Every line in the listing below from the one with "skip_partition_checks : bool;" through the one with "Definition S_IXUSR : Z := 0x40." is to be reproduced exactly, both ends included; leave out the rest.

▶ Data shown:
=== Begin Enclosure ===

(* ===== verification/Fs.v ===== *)
(** * The metadata server core ([fs.h], [fs.cc], class [Filesystem])

    Directory control blocks are objects of [dir_heap], indexed by the hash table [dirs]
    and kept alive by the handles of the LRU cache [dlru].  An operation is a function
    from the server state to a status and a new state; [None] is a failed assertion, the
    use of a missing object, or a wait that nobody ends (an operation run alone never
    waits).  The time read by [CurrentMicros] is the argument [now]. *)
From S2P Require Import Prelude Status Coding Hashing FsTypes Keys Giga HashTable.
From S2P Require Import Lru Mxdb FsDb.
Record FilesystemOptions := MkFilesystemOptions {
  dir_lru_size : Z;
  skip_partition_checks : bool; skip_name_collision_checks : bool;
  skip_lease_due_checks : bool; skip_perm_checks : bool;
  vsrvs : Z; nsrvs : Z; srvid : Z; mydno : Z
}.
Definition default_FilesystemOptions : FilesystemOptions :=
  MkFilesystemOptions 4096 false false false false 1 1 0 0.

Definition kWays : nat := 8.

Record Dir := MkDir {
  d_id : DirId;
  d_handle : Ptr;
  giga_opts : option DirIndexOptions;
  giga : option Rep;
  d_stats : FilesystemDbStats;
  fetched : bool;
  busy : list bool
}.

Record FS (DX : Type) := MkFS {
  inoq : Z;
  dlru : LRUCache Ptr;
  dirs : HashTable Ptr;
  dir_heap : gmap Ptr Dir;
  next_dir : nat;
  fs_options : FilesystemOptions;
  db_ : option DX;
  readonly_dbs : list DX
}.
Arguments MkFS {DX}. Arguments inoq {DX}. Arguments dlru {DX}. Arguments dirs {DX}.
Arguments dir_heap {DX}. Arguments next_dir {DX}. Arguments fs_options {DX}.
Arguments db_ {DX}. Arguments readonly_dbs {DX}.

Definition PickupServer (id : DirId) : Z :=
  u32 (RandomServer (EncodeFixed64 (dno id) ++ EncodeFixed64 (ino id)) 0).

(** ** Checks *)
Definition S_IWUSR : Z := 0x80.
Definition S_IWGRP : Z := 0x10.
Definition S_IWOTH : Z := 0x2.
Definition S_IXUSR : Z := 0x40.
Definition S_IXGRP : Z := 0x8.
Definition S_IXOTH : Z := 0x1.
Definition has_bit (mode b : Z) : bool := Z.land mode b =? b.

Definition IsDirWriteOk (options : FilesystemOptions) (parent : LookupStat) (who : User) : bool :=
  let mode := DirMode parent in
  if skip_perm_checks options then true
  else if uid who =? 0 then true
  else if (uid who =? DirUserId parent) && has_bit mode S_IWUSR then true
  else if (gid who =? DirGroupId parent) && has_bit mode S_IWGRP then true
  else has_bit mode S_IWOTH.

Definition IsLookupOk (options : FilesystemOptions) (parent : LookupStat) (who : User) : bool :=
  let mode := DirMode parent in
  if skip_perm_checks options then true
  else if uid who =? 0 then true
  else if (uid who =? DirUserId parent) && has_bit mode S_IXUSR then true
  else if (gid who =? DirGroupId parent) && has_bit mode S_IXGRP then true
  else has_bit mode S_IXOTH.

Definition IsLeaseOk (options : FilesystemOptions) (parent : LookupStat) (ts : Z) : bool :=
  if skip_lease_due_checks options then true else ts <=? LeaseDue parent.

Definition LRUKey (id : DirId) : Slice := EncodeFixed64 (dno id) ++ EncodeFixed64 (ino id).
Definition LRUHash (k : Slice) : Z := Hash k 0.

Section Filesystem.
Context {DX : Type} `{KvStore DX} `{BulkStore DX}.
Variable ndebug : bool.
Abbreviation assert := (assert_ ndebug).
Abbreviation Fs := (FS DX).
Implicit Types (fs : Fs) (dir : Ptr) (d : Dir).

Definition IsDirPartitionOk (options : FilesystemOptions) d (name : Slice) : option bool :=
  if skip_partition_checks options then Some true
  else
    o ← giga_opts d; g ← giga d;
    s ← SelectServer ndebug o g name; Some (srvid options =? s).

Definition NewFilesystem (options : FilesystemOptions) : Fs :=
  MkFS 0 (NewLRUCache (dir_lru_size options)) NewHashTable ∅ 0 options None [].
Definition SetReadonlyDbs (dbs : list DX) fs : Fs :=
  MkFS (inoq fs) (dlru fs) (dirs fs) (dir_heap fs) (next_dir fs) (fs_options fs) (db_ fs) dbs.
Definition SetDb (db : option DX) fs : Fs :=
  MkFS (inoq fs) (dlru fs) (dirs fs) (dir_heap fs) (next_dir fs) (fs_options fs) db (readonly_dbs fs).
Definition set_inoq (q : Z) fs : Fs :=
  MkFS q (dlru fs) (dirs fs) (dir_heap fs) (next_dir fs) (fs_options fs) (db_ fs) (readonly_dbs fs).
Definition set_dlru (c : LRUCache Ptr) fs : Fs :=
  MkFS (inoq fs) c (dirs fs) (dir_heap fs) (next_dir fs) (fs_options fs) (db_ fs) (readonly_dbs fs).
Definition set_dir dir d fs : Fs :=
  MkFS (inoq fs) (dlru fs) (dirs fs) (<[dir := d]> (dir_heap fs)) (next_dir fs) (fs_options fs)
    (db_ fs) (readonly_dbs fs).

(** [TryReuseIno]. *)
Definition TryReuseIno (ino n : Z) fs : Fs :=
  if ino =? inoq fs then set_inoq (u64 (inoq fs - n)) fs else fs.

=== End Enclosure ===

▶ Exercise answer:
  skip_partition_checks : bool; skip_name_collision_checks : bool;
  skip_lease_due_checks : bool; skip_perm_checks : bool;
  vsrvs : Z; nsrvs : Z; srvid : Z; mydno : Z
}.
Definition default_FilesystemOptions : FilesystemOptions :=
  MkFilesystemOptions 4096 false false false false 1 1 0 0.

Definition kWays : nat := 8.

Record Dir := MkDir {
  d_id : DirId;
  d_handle : Ptr;
  giga_opts : option DirIndexOptions;
  giga : option Rep;
  d_stats : FilesystemDbStats;
  fetched : bool;
  busy : list bool
}.

Record FS (DX : Type) := MkFS {
  inoq : Z;
  dlru : LRUCache Ptr;
  dirs : HashTable Ptr;
  dir_heap : gmap Ptr Dir;
  next_dir : nat;
  fs_options : FilesystemOptions;
  db_ : option DX;
  readonly_dbs : list DX
}.
Arguments MkFS {DX}. Arguments inoq {DX}. Arguments dlru {DX}. Arguments dirs {DX}.
Arguments dir_heap {DX}. Arguments next_dir {DX}. Arguments fs_options {DX}.
Arguments db_ {DX}. Arguments readonly_dbs {DX}.

Definition PickupServer (id : DirId) : Z :=
  u32 (RandomServer (EncodeFixed64 (dno id) ++ EncodeFixed64 (ino id)) 0).

(** ** Checks *)
Definition S_IWUSR : Z := 0x80.
Definition S_IWGRP : Z := 0x10.
Definition S_IWOTH : Z := 0x2.
Definition S_IXUSR : Z := 0x40.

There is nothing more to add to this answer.